According to IPO tracker Renaissance Capital, about 400 companies went public in 2021 as the stock market rose for the third year in a row. A rise in transactions involving special purpose acquisition firms, or SPACs, contributed to the increase in that number. SPACs, also called “blank-check companies,” exist only to acquire a private company and list it on the stock exchange. SPAC transactions are preferred by some businesses because they have fewer disclosure obligations.
The stock market then went into reverse last year when the Federal Reserve abruptly increased interest rates to combat excessive inflation, with the S&P plummeting by almost 20% and the Nasdaq composite dropping by more than 30%. The number of IPOs dropped to 71 as private companies became reluctant to go public. By early September of this year, 70 companies had gone public, despite the fact that very few businesses are opting to go public through a SPAC deal due to the economy’s unexpected resilience.

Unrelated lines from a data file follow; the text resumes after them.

Lemma plane_from_host_swap p host data run j :
  plane_from_host p host data run j = (cs ← plane_to_host p host data run j; Ok (map swap_copy cs)).
Proof.
  unfold plane_from_host, plane_to_host. 
  destruct (vat (p_planes p) j) as [t|]; [|done]. destruct (vat (hl_planes host) j) as [hp|]; [|done]. cbn [mbind result_bind].
  destruct (vat (t_nb t) 2); [|done]. destruct (vat (t_nb t) 3); [|done]. destruct (vat (t_ne t) 3); [|done]. cbn [mbind result_bind].
  destruct (pool_order p); [done|]. cbn [mbind result_bind]. by rewrite map_map.
Qed.

Lemma rconcat_map {A B C} (f : A -> result (list B)) (g : A -> result (list C)) (h : B -> C) l :
  (forall x, g x = (ys ← f x; Ok (map h ys))) -> rconcat g l = (ys ← rconcat f l; Ok (map h ys)).
Proof.
  intros Hg. unfold rconcat. induction l as [|x l IH]; [done|]. cbn. rewrite Hg. destruct (f x) as [ys|]; [|done]. cbn.
  destruct (rmap f l) as [yss|], (rmap g l) as [zss|]; cbn in *; try done; try congruence.
  injection IH as IH. by rewrite map_app, IH.
Qed.

(** The union of what the elements' commands do. *)
Lemma rconcat_spec {A} (f : A -> result (list copy2d)) (R : A -> Z -> Z -> Prop) l :
  (forall x, x ∈ l -> exists cs, f x = Ok cs /\ Forall fits_pitch cs /\
     forall d s, (exists c, c ∈ cs /\ moves c d s) <-> R x d s) ->
  exists cs, rconcat f l = Ok cs /\ Forall fits_pitch cs /\
    forall d s, (exists c, c ∈ cs /\ moves c d s) <-> exists x, x ∈ l /\ R x d s.
Proof.
  induction l as [|x l IH]; intros Hf.
  { exists []. split; [done|]. split; [constructor|]. intros d s. split; intros (? & ?%not_elem_of_nil & _); done. }
  destruct (Hf x) as (cs & E & Hp & Hm); [left|]. destruct IH as (cs' & E' & Hp' & Hm').
  { intros y Hy. apply Hf. by right. }
  unfold rconcat in *. cbn. rewrite E. cbn. destruct (rmap f l) as [yss|]; cbn in *; [|done]. injection E' as <-.
  exists (cs ++ concat yss). split; [done|]. split; [by apply Forall_app|]. intros d s.
  setoid_rewrite elem_of_app. setoid_rewrite elem_of_cons. specialize (Hm d s). specialize (Hm' d s). naive_solver.
Qed.

(** ** Planes by index *)
Lemma planes_ok_lookup order pages hi gs ts lo i t :
  0 <= pages -> planes_ok order pages lo hi gs ts -> ts !! i = Some t ->
  exists g, gs !! i = Some g /\ plane_fits order pages g t /\ lo <= t_data t /\
    t_data t + page_bytes g * pages <= hi /\
    forall k t', (i < k)%nat -> ts !! k = Some t' -> t_data t + page_bytes g * pages <= t_data t'.
Proof.
  intros Hpages. revert gs lo i t. induction ts as [|t0 ts IH]; intros [|g gs] lo i t Hok Hi; cbn in Hok; try done.
  destruct Hok as (Hlo & Hf & Hhi & Hrest). destruct i as [|i]; cbn in Hi.
  - injection Hi as <-. exists g. repeat split; try done; [by destruct Hf..|]. intros [|k] t' Hk Ht'; [lia|]. cbn in Ht'.
    by destruct (IH _ _ _ _ Hrest Ht') as (_ & _ & _ & ? & _).
  - destruct (IH _ _ _ _ Hrest Hi) as (g' & Hg & Hf' & Hlo' & Hhi' & Hord). exists g'.
    assert (0 < page_bytes g) by (destruct Hf; by apply Z.mul_pos_pos).
    split; [done|]. split; [done|]. split; [nia|]. split; [done|]. intros [|k] t' Hk Ht'; [lia|]. apply (Hord k); [lia|done].
Qed.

From 1998 through 2016, Arm was a public business. With tremendous excitement, SoftBank Group CEO Masayoshi Son announced the $32 billion purchase of Arm in 2016, emphasizing that it demonstrated his confidence in the promise of IoT, or the “Internet of Things” technology.
A plan that Softbank had announced to sell Arm to American chipmaker Nvidia for $40 billion in 2020 was scrapped last year due to regulatory issues. Son had predicted at the time that Arm’s use of cell phones and electric vehicles would cause the company to grow “explosively”. Rene Haas was hired by Son to lead Arm after the acquisition fell through. Haas, a seasoned professional in the semiconductor sector, formerly worked for Nvidia.
One of the most well-known examples of a rags-to-riches triumph in Japan’s corporate world is Son, who created SoftBank. In his wide range of technology ventures, he has experienced both successes and disappointments, while he claims that he has had more long-term successes than failures. He was a University of California, Berkeley graduate who recognized the internet’s potential decades earlier.
Some of Wall Street’s illustrious organizations, notably Goldman Sachs, have seen a reduction in revenue as a result of the downturn in IPOs and mergers and acquisitions. One of the primary underwriters for both the Arm IPO and the anticipated next-week offering from food delivery business Instacart is Goldman.